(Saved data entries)
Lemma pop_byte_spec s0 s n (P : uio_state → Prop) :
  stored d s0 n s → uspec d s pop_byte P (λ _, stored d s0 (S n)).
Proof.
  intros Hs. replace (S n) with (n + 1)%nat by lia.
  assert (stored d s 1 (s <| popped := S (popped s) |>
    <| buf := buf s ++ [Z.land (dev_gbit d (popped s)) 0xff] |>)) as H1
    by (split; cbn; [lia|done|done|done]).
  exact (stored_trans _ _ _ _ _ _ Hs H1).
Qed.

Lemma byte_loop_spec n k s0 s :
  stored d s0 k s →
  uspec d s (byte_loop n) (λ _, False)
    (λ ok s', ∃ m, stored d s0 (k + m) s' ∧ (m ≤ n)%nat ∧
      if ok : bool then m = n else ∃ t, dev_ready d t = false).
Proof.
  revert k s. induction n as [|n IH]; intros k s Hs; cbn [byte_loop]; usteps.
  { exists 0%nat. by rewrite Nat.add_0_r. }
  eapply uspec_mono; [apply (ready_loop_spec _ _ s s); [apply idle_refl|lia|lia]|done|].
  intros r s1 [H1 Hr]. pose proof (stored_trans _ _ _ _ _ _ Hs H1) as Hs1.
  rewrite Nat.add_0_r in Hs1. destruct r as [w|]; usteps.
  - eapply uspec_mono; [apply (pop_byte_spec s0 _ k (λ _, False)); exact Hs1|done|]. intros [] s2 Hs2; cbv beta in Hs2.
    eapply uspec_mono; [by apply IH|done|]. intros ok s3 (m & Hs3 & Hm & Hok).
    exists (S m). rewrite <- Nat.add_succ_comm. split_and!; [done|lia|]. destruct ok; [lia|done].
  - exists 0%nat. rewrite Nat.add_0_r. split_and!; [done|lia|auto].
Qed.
--
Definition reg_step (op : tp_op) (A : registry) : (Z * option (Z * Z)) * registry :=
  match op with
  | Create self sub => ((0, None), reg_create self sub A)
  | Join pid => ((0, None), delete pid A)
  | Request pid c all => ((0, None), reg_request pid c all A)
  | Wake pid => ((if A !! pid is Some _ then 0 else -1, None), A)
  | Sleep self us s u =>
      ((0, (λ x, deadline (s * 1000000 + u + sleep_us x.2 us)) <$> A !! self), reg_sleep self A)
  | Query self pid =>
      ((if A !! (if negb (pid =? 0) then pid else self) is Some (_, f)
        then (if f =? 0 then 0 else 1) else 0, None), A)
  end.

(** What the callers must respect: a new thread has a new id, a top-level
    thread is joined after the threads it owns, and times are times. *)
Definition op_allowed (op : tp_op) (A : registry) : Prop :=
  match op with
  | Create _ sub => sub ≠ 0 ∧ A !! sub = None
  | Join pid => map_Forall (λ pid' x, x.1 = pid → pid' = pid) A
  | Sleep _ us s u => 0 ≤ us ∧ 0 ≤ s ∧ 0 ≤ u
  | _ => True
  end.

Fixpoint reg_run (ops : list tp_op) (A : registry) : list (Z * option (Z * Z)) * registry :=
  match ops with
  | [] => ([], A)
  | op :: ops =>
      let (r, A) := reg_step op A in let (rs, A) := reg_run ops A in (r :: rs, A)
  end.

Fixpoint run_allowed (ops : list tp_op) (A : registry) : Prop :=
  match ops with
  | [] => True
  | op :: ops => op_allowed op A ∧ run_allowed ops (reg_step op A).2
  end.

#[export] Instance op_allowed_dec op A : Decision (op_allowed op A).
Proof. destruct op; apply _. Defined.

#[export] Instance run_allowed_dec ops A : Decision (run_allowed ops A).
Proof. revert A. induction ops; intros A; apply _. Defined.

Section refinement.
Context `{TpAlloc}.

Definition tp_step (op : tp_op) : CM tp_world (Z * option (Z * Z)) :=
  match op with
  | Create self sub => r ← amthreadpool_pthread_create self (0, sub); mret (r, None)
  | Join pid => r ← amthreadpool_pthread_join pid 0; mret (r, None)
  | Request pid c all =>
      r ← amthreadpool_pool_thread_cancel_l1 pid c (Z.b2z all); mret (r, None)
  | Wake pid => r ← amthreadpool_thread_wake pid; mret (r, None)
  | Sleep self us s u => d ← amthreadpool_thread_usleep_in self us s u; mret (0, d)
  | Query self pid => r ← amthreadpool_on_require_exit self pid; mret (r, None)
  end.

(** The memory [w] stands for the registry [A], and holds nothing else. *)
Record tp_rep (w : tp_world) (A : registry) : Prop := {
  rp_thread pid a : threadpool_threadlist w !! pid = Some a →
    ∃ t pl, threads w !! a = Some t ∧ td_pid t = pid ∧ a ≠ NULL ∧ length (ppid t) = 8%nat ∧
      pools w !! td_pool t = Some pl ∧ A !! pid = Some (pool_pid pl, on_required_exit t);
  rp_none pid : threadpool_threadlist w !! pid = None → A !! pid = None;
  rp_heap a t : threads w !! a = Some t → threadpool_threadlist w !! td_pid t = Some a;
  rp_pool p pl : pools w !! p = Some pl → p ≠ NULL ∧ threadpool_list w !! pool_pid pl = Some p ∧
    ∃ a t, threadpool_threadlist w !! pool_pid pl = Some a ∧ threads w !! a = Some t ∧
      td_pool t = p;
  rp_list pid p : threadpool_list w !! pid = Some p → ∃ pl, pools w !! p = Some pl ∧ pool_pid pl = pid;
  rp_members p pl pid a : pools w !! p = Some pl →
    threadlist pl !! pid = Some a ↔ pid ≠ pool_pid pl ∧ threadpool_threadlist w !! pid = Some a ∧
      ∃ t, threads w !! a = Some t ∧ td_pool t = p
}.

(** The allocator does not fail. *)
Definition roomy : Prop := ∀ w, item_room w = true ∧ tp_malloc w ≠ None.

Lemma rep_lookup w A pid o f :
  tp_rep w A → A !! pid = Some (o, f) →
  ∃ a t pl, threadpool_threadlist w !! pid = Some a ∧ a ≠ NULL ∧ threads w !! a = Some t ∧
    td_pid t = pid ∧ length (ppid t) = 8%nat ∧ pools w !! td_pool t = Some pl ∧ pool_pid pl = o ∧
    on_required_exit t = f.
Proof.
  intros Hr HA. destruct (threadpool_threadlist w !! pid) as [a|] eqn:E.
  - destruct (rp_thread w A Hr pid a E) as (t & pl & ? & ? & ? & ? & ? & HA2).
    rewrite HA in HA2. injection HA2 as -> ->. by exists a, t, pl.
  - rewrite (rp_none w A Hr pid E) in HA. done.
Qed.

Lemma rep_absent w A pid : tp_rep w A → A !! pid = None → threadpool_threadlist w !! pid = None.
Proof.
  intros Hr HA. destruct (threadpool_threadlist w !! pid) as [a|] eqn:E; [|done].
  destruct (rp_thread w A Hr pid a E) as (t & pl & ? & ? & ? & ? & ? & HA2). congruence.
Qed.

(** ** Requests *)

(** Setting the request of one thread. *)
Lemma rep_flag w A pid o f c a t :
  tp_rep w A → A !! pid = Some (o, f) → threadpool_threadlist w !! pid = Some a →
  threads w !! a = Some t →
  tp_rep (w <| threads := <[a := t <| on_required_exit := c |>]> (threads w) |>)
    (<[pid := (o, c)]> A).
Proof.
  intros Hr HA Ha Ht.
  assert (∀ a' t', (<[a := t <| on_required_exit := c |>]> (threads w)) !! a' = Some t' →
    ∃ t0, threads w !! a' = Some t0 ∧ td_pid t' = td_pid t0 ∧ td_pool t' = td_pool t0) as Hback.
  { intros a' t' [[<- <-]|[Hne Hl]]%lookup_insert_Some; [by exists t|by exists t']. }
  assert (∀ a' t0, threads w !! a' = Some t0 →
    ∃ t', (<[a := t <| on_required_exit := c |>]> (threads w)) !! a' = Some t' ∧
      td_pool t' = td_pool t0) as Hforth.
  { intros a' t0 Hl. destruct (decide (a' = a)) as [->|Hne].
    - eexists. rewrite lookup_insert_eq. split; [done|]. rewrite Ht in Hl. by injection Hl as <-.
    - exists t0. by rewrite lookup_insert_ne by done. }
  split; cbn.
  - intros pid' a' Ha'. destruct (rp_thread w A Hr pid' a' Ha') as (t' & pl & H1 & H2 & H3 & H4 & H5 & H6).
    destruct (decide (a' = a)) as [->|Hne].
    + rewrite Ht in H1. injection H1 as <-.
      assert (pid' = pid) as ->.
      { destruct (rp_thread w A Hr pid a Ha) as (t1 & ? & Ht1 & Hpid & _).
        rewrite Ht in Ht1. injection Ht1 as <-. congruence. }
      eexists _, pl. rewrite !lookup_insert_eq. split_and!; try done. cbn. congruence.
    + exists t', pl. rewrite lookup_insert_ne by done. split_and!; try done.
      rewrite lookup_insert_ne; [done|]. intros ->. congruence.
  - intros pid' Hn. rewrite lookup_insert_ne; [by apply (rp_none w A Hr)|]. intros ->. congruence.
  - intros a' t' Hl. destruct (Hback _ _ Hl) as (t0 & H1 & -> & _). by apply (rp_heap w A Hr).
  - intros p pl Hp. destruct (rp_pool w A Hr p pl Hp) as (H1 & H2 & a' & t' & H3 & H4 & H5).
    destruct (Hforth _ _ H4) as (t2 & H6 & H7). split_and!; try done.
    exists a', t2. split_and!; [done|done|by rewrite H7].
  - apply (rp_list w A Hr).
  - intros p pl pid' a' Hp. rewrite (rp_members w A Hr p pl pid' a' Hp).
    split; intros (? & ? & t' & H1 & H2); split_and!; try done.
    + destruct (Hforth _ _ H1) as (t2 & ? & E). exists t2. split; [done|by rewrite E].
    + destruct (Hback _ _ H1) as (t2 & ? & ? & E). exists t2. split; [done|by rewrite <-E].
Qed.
==
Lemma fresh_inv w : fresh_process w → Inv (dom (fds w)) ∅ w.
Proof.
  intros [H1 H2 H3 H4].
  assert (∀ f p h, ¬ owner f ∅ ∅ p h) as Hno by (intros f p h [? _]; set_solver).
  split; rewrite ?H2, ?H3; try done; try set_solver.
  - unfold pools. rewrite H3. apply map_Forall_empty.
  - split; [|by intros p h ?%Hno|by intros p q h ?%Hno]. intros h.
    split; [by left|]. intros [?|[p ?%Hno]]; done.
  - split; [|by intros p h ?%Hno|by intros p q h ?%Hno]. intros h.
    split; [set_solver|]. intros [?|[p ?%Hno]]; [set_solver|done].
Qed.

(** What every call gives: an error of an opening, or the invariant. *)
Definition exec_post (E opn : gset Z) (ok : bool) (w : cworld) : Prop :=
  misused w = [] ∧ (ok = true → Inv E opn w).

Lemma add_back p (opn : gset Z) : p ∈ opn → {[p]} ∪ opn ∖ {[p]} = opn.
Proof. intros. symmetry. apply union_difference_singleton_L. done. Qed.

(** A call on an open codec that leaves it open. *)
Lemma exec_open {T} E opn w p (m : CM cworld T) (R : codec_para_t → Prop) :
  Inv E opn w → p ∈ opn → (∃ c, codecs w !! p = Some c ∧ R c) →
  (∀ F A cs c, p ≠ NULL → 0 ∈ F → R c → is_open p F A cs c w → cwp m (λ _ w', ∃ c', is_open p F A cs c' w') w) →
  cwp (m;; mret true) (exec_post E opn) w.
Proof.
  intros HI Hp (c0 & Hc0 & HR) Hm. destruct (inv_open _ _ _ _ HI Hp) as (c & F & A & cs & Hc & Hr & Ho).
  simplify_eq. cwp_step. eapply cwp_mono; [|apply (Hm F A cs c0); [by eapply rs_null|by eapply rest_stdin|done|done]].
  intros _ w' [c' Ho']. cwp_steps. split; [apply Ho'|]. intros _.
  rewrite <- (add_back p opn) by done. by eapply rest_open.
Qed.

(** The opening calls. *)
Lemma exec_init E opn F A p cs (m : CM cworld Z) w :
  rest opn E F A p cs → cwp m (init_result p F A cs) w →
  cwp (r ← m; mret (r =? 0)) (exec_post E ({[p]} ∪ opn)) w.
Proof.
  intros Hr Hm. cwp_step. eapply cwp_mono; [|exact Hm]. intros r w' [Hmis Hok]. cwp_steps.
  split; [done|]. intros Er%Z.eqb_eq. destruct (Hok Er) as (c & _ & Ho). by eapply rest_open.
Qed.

What you have to do: How many lines of the data hold the string "eexists"? Reply with the number alone.

Solution: 2